Freilich sind die Themenbereiche nicht scharf auf die Textsorten aufgeteilt: Es findet sich das Erinnern und das Groteske auch im Lyrik-Teil, wie etwa in folgendem Text, in dem jemand spricht, der sich aufgelöst haben müsste (S. 26: meine mutter // wird schwanger / heiratet / versorgt das neue haus / und vergißt ihr kind / das sich in luft / auflöst).

Eine gewisse Lust am Untergang, wie sie typisch für die österreichische Literatur ist, kann ebenso verortet werden (S. 42: auf einer steintreppe // in venedig / bis zu den fesseln / in aqua alta / warte ich / daß es sinkt). In diesen Bereich des Morbiden, ironisch gebrochen und kritisch, fällt auch der Text auf Seite 17: sie fahren alle mit dem mercedes / demolieren alle ihre wohnung / kriegen alle alles geschenkt / schreit er / wird blau im gesicht / und fällt tot um.
Aber auch in einzelnen Wendungen wie „die seele / aus dem leib / knipsen“ (S. 43) oder „unter dem Strick / bleibt / die heilige familie“ (S. 39) zeigt sich dies.
Ein Text bringt das Morbide, das Traumartige und auch Familientragische sowie Zwischenmenschliches und das Innere – also alle im Gesamtband vorhandenen Themen – auf gelungene Weise zusammen: Jener auf Seite 81, der auch als Leseprobe verfügbar ist.

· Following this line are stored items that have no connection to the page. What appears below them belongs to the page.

Lemma install_view pid' : pid_wf pid' → view bp' pid' = view bp pid'.
Proof.
  intros Hpid'. unfold view. rewrite install_lookup_table.
  destruct (decide (pid' = pid)) as [->|Hne].
  - rewrite install_lookup_frame, decide_True, Hmiss by done. cbn [page].
    rewrite Hdisk by done. rewrite decide_False; [done|].
    intros Hc. rewrite (proj2 (pw_table _ Hwf pid idx)) in Hmiss; [done|eauto].
  - destruct (decide (page_id fv = Some pid')) as [Hc|Hc].
    + rewrite Hdisk, decide_True by done.
      rewrite (proj2 (pw_table _ Hwf pid' idx)) by eauto. by rewrite Hfv.
    + destruct (page_table bp !! pid') as [i|] eqn:E.
      * rewrite install_lookup_frame. apply Hwf in E as (fr & H1 & H2).
        rewrite decide_False; [done|]. intros ->. naive_solver.
      * by rewrite Hdisk, decide_False.
Qed.
End install.

Section fetch.
Context (buf_addr : Z) (Halign : buf_addr mod 8 = 0).
Abbreviation nofail := (λ _ : PageId, false).
Abbreviation fetch := (fetch_page nofail nofail buf_addr).

Definition evict_write (fv : Frame) : poolM () :=
  if dirty fv then
    match page_id fv with
    | Some vpid => write_page_to_disk nofail vpid (page fv)
    | None => mret tt
    end
  else mret tt.

Lemma evict_write_ok bp idx fv :
  pool_wf bp → frames bp !! idx = Some fv → pin_count fv = 0 →
  ∃ bp2, evict_write fv bp = Some (Ok tt, bp2) ∧ same_core bp bp2 ∧ disk_wf (disk bp2) ∧
    ∀ pid', pid_wf pid' → disk_page (disk bp2) pid' =
      if decide (page_id fv = Some pid') then page fv else disk_page (disk bp) pid'.
Proof.
  intros Hwf Hfv Hp. unfold evict_write.
  pose proof (proj1 (Forall_lookup _ _) (pw_frames _ Hwf) idx fv Hfv) as [F1 F2 F3 F4].
  destruct (dirty fv) eqn:Hdirty; destruct (page_id fv) as [v|] eqn:Hv.
  - destruct (write_page_ok v (page fv) bp) as (bp2 & E & C & D & P); [apply Hwf|done|by apply F3|].
    exists bp2. split_and!; [done|done|done|]. intros pid' Hpid'. rewrite P by done.
    repeat case_decide; naive_solver.
  - exists bp. split_and!; [done|by repeat split|apply Hwf|]. intros. by rewrite decide_False.
  - exists bp. split_and!; [done|by repeat split|apply Hwf|]. intros pid' Hpid'.
    case_decide as Hc; [|done]. injection Hc as ->. symmetry. by apply F4.
  - exists bp. split_and!; [done|by repeat split|apply Hwf|]. intros. by rewrite decide_False.
Qed.

(** The miss path of [fetch_page]. *)
Lemma fetch_miss_ok bp pid u fu :
  pool_wf bp → pid_wf pid → page_table bp !! pid = None →
  frames bp !! u = Some fu → pin_count fu = 0 →
  ∃ idx bp', fetch pid bp = Some (Ok idx, bp') ∧ pool_wf bp' ∧
    (∀ pid', pid_wf pid' → view bp' pid' = view bp pid') ∧
    (∃ fr, frames bp' !! idx = Some fr ∧ page_id fr = Some pid ∧ pin_count fr = 1) ∧
    (∀ i fr, frames bp !! i = Some fr → pin_count fr ≠ 0 →
       ∃ fr', frames bp' !! i = Some fr' ∧ frame_sim fr fr').
Proof.
  intros Hwf Hpid Hmiss Hu Hpu.
  assert (clock_hand bp < length (frames bp))%nat as Hh.
  { apply Hwf. pose proof (lookup_lt_Some _ _ _ Hu). lia. }
  destruct (find_victim_some bp u fu Hh Hu Hpu) as (idx & bp1 & fv & E1 & C & Hfv & Hpv).
  pose proof (pool_wf_clock _ _ Hwf C) as Hwf1.
  destruct (evict_write_ok bp1 idx fv Hwf1 Hfv Hpv) as (bp2 & E2 & (S1&S2&S3&S4) & D2 & P2).
  set (bp2' := match page_id fv with
               | Some v => set_table (delete v (page_table bp2)) bp2 | None => bp2 end).
  destruct (read_page_ok buf_addr Halign pid bp2') as (bp3 & E3 & (T1&T2&T3&T4) & F3).
  { subst bp2'. by destruct (page_id fv). }
  set (bp4 := set_table (<[pid := idx]> (page_table bp3))
    (set_frames (alter (λ _, mkFrame (disk_page (disk bp2') pid) 1 false true (Some pid)) idx
      (frames bp3)) bp3)).
  exists idx, bp4. split.
  { unfold fetch_page, mbind, stP_bind, stP_get. cbn. rewrite Hmiss, E1. cbn.
    unfold get_frame. rewrite Hfv. cbn. fold (evict_write fv). rewrite E2.
    assert ((match page_id fv with
             | Some vpid => stP_modify (E := Error) (λ bp, set_table (delete vpid (page_table bp)) bp)
             | None => mret tt end) bp2 = Some (Ok tt, bp2')) as ->
      by (subst bp2'; by destruct (page_id fv)).
    rewrite E3. done. }
  assert (disk bp2' = disk bp2) as Hdd by (subst bp2'; by destruct (page_id fv)).
  assert (∀ pid', disk_page (disk bp4) pid' = disk_page (disk bp2) pid') as Hd4.
  { intros pid'. apply disk_page_file_eq. intros tid. simpl. by rewrite F3, Hdd. }
  assert (frames bp3 = frames bp1) as Hf3.
  { rewrite T1. subst bp2'. by destruct (page_id fv). }
  assert (page_table bp1 !! pid = None) as Hmiss1 by (by rewrite (cr_table _ _ C)).
  assert (disk_wf (disk bp4)) as Hdw.
  { intros tid. simpl. rewrite F3, Hdd. apply D2. }
  assert (∀ pid', pid_wf pid' → disk_page (disk bp4) pid' =
    if decide (page_id fv = Some pid') then page fv else disk_page (disk bp1) pid') as Hdisk4.
  { intros pid' Hp'. rewrite Hd4. by apply P2. }
  assert (clock_hand bp4 = clock_hand bp1) as Hh4.
  { simpl. rewrite T3. subst bp2'. by destruct (page_id fv). }
  assert (frames bp4 = alter (λ _, mkFrame (disk_page (disk bp4) pid) 1 false true (Some pid))
                             idx (frames bp1)) as Hf4.
  { cbn [bp4 frames set_table set_frames]. rewrite Hf3.
    by rewrite (disk_page_file_eq (disk bp2') (disk bp4)). }
  assert (page_table bp4 = <[pid := idx]> (match page_id fv with
    | Some v => delete v (page_table bp1) | None => page_table bp1 end)) as Ht4.
  { simpl. rewrite T2. subst bp2'. destruct (page_id fv); simpl; by rewrite S2. }
  split; [by eapply (install_wf bp1)|]. split; [|split].
  - intros pid' Hp'. rewrite (install_view bp1 bp4 idx fv pid) by done. by apply view_clock.
  - eexists. rewrite (install_lookup_frame bp1 bp4 idx fv pid), decide_True by done. eauto.
  - intros i fr Hfr Hnz. destruct (Forall2_lookup_l _ _ _ _ _ (cr_frames _ _ C) Hfr) as (fr' & H1 & H2).
    exists fr'. split; [|done]. rewrite (install_lookup_frame bp1 bp4 idx fv pid Hfv Hf4).
    rewrite decide_False; [done|].
    intros ->. rewrite Hfv in H1. injection H1 as ->. destruct H2 as (_ & H2 & _). congruence.
Qed.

Radikalität, die sich in Erinnerungsminiaturen zeigt, und mit Ironie oder absurden Elementen gebrochene Sozialkritik in unterschiedlichsten Facetten: Das sind die Stärken dieser Texte.

Waltraud Haas ping pong
Lyrik und Prosa.
Wien: Klever Verlag, 2016.
96 S.; brosch.
ISBN 978-3-903110-01-4.

Rezension vom 27.06.2016

Originalbeitrag. Für die Rezensionen sind die jeweiligen Verfasser:innen verantwortlich. Sie geben nicht notwendig die Meinung der Redaktion wieder.